Sunday, January 7, 2018

MARY'S IMMACULATE CONCEPTION


“HAIL, MARY, FULL OF GRACE ... ”

December 8th, 2017: Immaculate Conception of the BVM.

Genesis 3:9-15, 20; Ephesians, 1:3-6,   11-12; Luke 1:26-38.

          Have you ever felt so ashamed of yourself that you wanted to run away and hide? Today’s first reading is about a man who felt that way. After disobeying God’s command, Adam hides, hoping to avoid a confrontation with the loving Creator and Father against whom he has rebelled. 

          When God pursues him and asks, “Where are you?” the man replies: “I was afraid ... so I hid myself.” He thought he would find happiness by ‘doing his own thing.’ Instead he finds only disappointment, frustration, and shame. Is there anyone here who has never had a similar experience? This simple story is no primitive folk tale. It is the story of Everyman – true to our common experience of life. If the story has a moral, it is this. We find happiness, joy, and peace only when we stop trying to run away and hide from God, and begin entrusting ourselves to him in faith. 

          The Church gives us, in Holy Scripture, a beautiful human model of this trusting faith: Mary, the mother of the Lord. The Catechism says: “By her complete adherence to the Father’s will, to his Son’s redemptive work, and to every prompting of the Holy Spirit, the Virgin Mary is the Church’s model of faith and charity.” (No. 967)

         The gospels of Luke and Matthew tell us that Mary was betrothed to Joseph. That was a kind of religiously sanctioned engagement. Nowhere do we find any account or reference to Mary and Joseph marrying. Instead Luke tells us about the angel Gabriel appearing to Mary to tell her she was to be the mother of God’s Son. To that Mary said “Be it done to me according to your word.” That was Mary’s marriage: To God, not to Joseph. Having given herself completely to God, it was impossible for Mary ever to give herself to a man. That is why she is called, and is, “ever virgin.” 

          All of this remained unknown to others, both at Bethlehem and later at Nazareth. To them, Mary was an unmarried mother. Yet Mary accepted this humiliation, trusting that it was God’s will for her.

          On today’s feast of the Immaculate Conception, we praise God for preparing Mary from the moment of her conception in her mother’s womb (which took place through normal human procreation) from that fundamental defect of human nature which the theologians call “original sin.” This defect means that we come into the world imperfect, not as God originally intended us to be. From this defect we are healed by baptism, when God reaches out and claims us for his own. In baptism we are reborn spiritually, becoming God’s children by adoption; and by his free gift, we are graced with the perfect human nature of our savior and redeemer, Jesus Christ. 

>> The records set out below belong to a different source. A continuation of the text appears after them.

(** Rewriting the slot fields one by one rewrites the slots of the node. *)
Lemma slots_agree (g : string → Val → Val) (h : string → @Factory.RustdvComp U → @Factory.RustdvComp U) :
  (∀ l s, g l (VComp s) = VComp (h l s)) →
  node_fields fs (foldl (λ self l, upd self l (g l)) self (omap comp fs)) =
  map (λ nf, (nf.1, match nf.2 with
    | Factory.FComp i o r => Factory.field_of (h nf.1 (Factory.slot_of i o r))
    | f => f end)) (node_fields fs self).
Proof.
  intros Hg. rewrite fold_upd by apply comp_nodup. unfold node_fields. rewrite zip_map.
  assert (Forall (λ p, p.1 ∈ fs) (zip fs self)) as Hin
    by (apply Forall_forall; intros [fi [n v]] Hp; by apply elem_of_zip_l in Hp).
  pose proof struct_get as HL. induction (zip fs self) as [|[fi [n v]] L IH]; [done|].
  apply Forall_cons in HL as [(Hn & _ & Ht) HL]. apply Forall_cons in Hin as [Hfi Hin]. specialize (IH Hin HL).
  pose proof (comp_iff fi Hfi) as Hiff. cbn [map omap list_omap fst snd] in *. subst n. unfold declared, has_type in *.
  destruct (decide (name fi ∈ omap comp fs)) as [Hc|Hc].
  - rewrite (proj1 Hiff Hc) in *. destruct v; try done. cbn [fst snd]. rewrite Hg. cbn [fmap option_fmap option_map map fst snd]. rewrite IH.
    by destruct s.
  - assert (child fi ≠ Some KComp) by naive_solver. cbn [fst snd].
    destruct (child fi) as [[]|], (port fi), v; try done; cbn [fmap option_fmap option_map map fst snd]; by rewrite IH.
Qed.

Lemma taken_agree :
  concat (map (λ l, taken_val l (get self l)) (omap comp fs)) =
  concat (map (λ nf, snd (Factory.take_field nf)) (node_fields fs self)).
Proof.
  pose proof struct_get as HL. unfold node_fields. assert (omap comp fs = omap comp (zip fs self).*1) as -> by (by rewrite struct_fst).
  induction HL as [|[fi [n v]] L (Hn & Hg & Ht) _ IH]; [done|]. cbn [fmap list_fmap omap list_omap fst snd] in *.
  unfold comp, declared, has_type in *. destruct (child fi) as [[]|]; simpl; destruct v; try done; simpl; try exact IH.
  - rewrite Hg, IH. simpl. by destruct (Factory.inner s).
  - by destruct (port fi).
  - by destruct (port fi).
  - by destruct (port fi).
  - by destruct (port fi).
  - by destruct (port fi).
  - by destruct (port fi).
Qed.

(** Putting a taken node back into its slot. *)
Lemma restore_agree n c :
  node_fields fs (if decide (n ∈ omap comp fs) then upd self n (put_val c) else self) = Factory.restore_one n c (node_fields fs self).
Proof.
  assert (∀ self', self' = (if decide (n ∈ omap comp fs) then upd self n (put_val c) else self) →
    self' = map (λ nv, if decide (n ∈ omap comp fs ∧ nv.1 = n) then (nv.1, put_val c nv.2) else nv) self) as Hself.
  { intros self' ->. unfold upd. destruct (decide (n ∈ omap comp fs)) as [Hc|Hc].
    - apply map_ext. intros nv. destruct (decide (nv.1 = n)); [by rewrite decide_True|rewrite decide_False by naive_solver; done].
    - rewrite <- (map_id self) at 1. apply map_ext. intros nv. rewrite decide_False by naive_solver. done. }
  rewrite (Hself _ eq_refl). clear Hself. unfold node_fields. rewrite zip_map.
  assert (Forall (λ p, p.1 ∈ fs) (zip fs self)) as Hin
    by (apply Forall_forall; intros [fi [m v]] Hp; by apply elem_of_zip_l in Hp).
  assert (NoDup (map name (zip fs self).*1)) as Hnd by (rewrite struct_fst; apply Hok).
  pose proof struct_get as HL. induction (zip fs self) as [|[fi [m v]] L IH]; [done|].
  apply Forall_cons in HL as [(Hn & _ & Ht) HL]. apply Forall_cons in Hin as [Hfi Hin]. cbn [fmap list_fmap map fst] in Hnd.
  apply NoDup_cons in Hnd as [Hm Hnd]. specialize (IH Hin Hnd HL).
  pose proof (comp_iff fi Hfi) as Hiff. cbn [map omap list_omap fst snd] in *. subst m. unfold declared, has_type in *.
  destruct (decide (n ∈ omap comp fs ∧ name fi = n)) as [[Hc <-]|Hc]; cbn [fst snd].
  - rewrite (proj1 Hiff Hc) in *. destruct v; try done. cbn [put_val fmap option_fmap option_map Factory.restore_one Factory.field_of].
    rewrite decide_True by done. f_equal. assert (∀ p, p ∈ L → p.2.1 ≠ name fi) as Hne.
    { intros p Hp E. apply Hm. rewrite Forall_forall in HL. destruct (HL p Hp) as [E' _]. rewrite <- E, E'.
      apply list_elem_of_fmap_2, list_elem_of_fmap_2, Hp. }
    clear -Hne. induction L as [|p L IH]; [done|]. cbn [map omap list_omap]. rewrite decide_False by (intros [_ ?]; by apply (Hne p); [left|]).
    destruct p as [fj nv]. cbn [fst snd]. rewrite IH by (intros q Hq; apply Hne; by right). done.
  - destruct (child fi) as [ck|]; [|destruct (port fi), v; try done; cbn; by rewrite IH].
    destruct ck, v; try done; cbn; try by rewrite IH. rewrite decide_False, IH; [done|]. intros <-. apply Hc. split; [by apply Hiff|done].
Qed.

Lemma struct_upd l g : (∀ fi v, has_type fi v → has_type fi (g v)) → struct_ok fs (upd self l g).
Proof.
  intros Hg. destruct Hok as (Hn & Hnd & Ht). split_and!; [by rewrite upd_names|done|]. revert Ht. clear -Hg. revert self.
  induction fs as [|fi r IH]; intros [|[m v] sf] H; try by inversion H. cbn [fmap list_fmap map upd snd] in *. apply Forall2_cons in H as [H1 H2].
  constructor; [|by apply IH]. case_decide; [by apply Hg|done].
Qed.
End Struct.

Lemma put_val_type c fi v : has_type fi v → has_type fi (put_val c v).
Proof. unfold has_type. destruct (child fi) as [[]|], (port fi), v; done. Qed.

          The Immaculate Conception means that Mary had no need for baptism. As the Catechism says, quoting the words of our second reading: “The Father blessed Mary more than any other created person ‘in Christ with every spiritual blessing in the heavenly places’ and chose her ‘in Christ before the foundation of the world, to be holy and blameless before him in love.’” (No. 492)  

          Today we praise God for bestowing this unique privilege on Mary in order to prepare her beforehand to be the mother of his Son. That gift did not take away Mary’s freedom, however. For her, as for each of us, her acceptance by God – her salvation – was a free gift that required her cooperation with God, the giver of this gift. 

          As we honor Mary for her words of free assent, “May it be done to me according to your word,” we invoke her prayers that we may make our assent to God; that we too may say our “Yes” to God, as she did.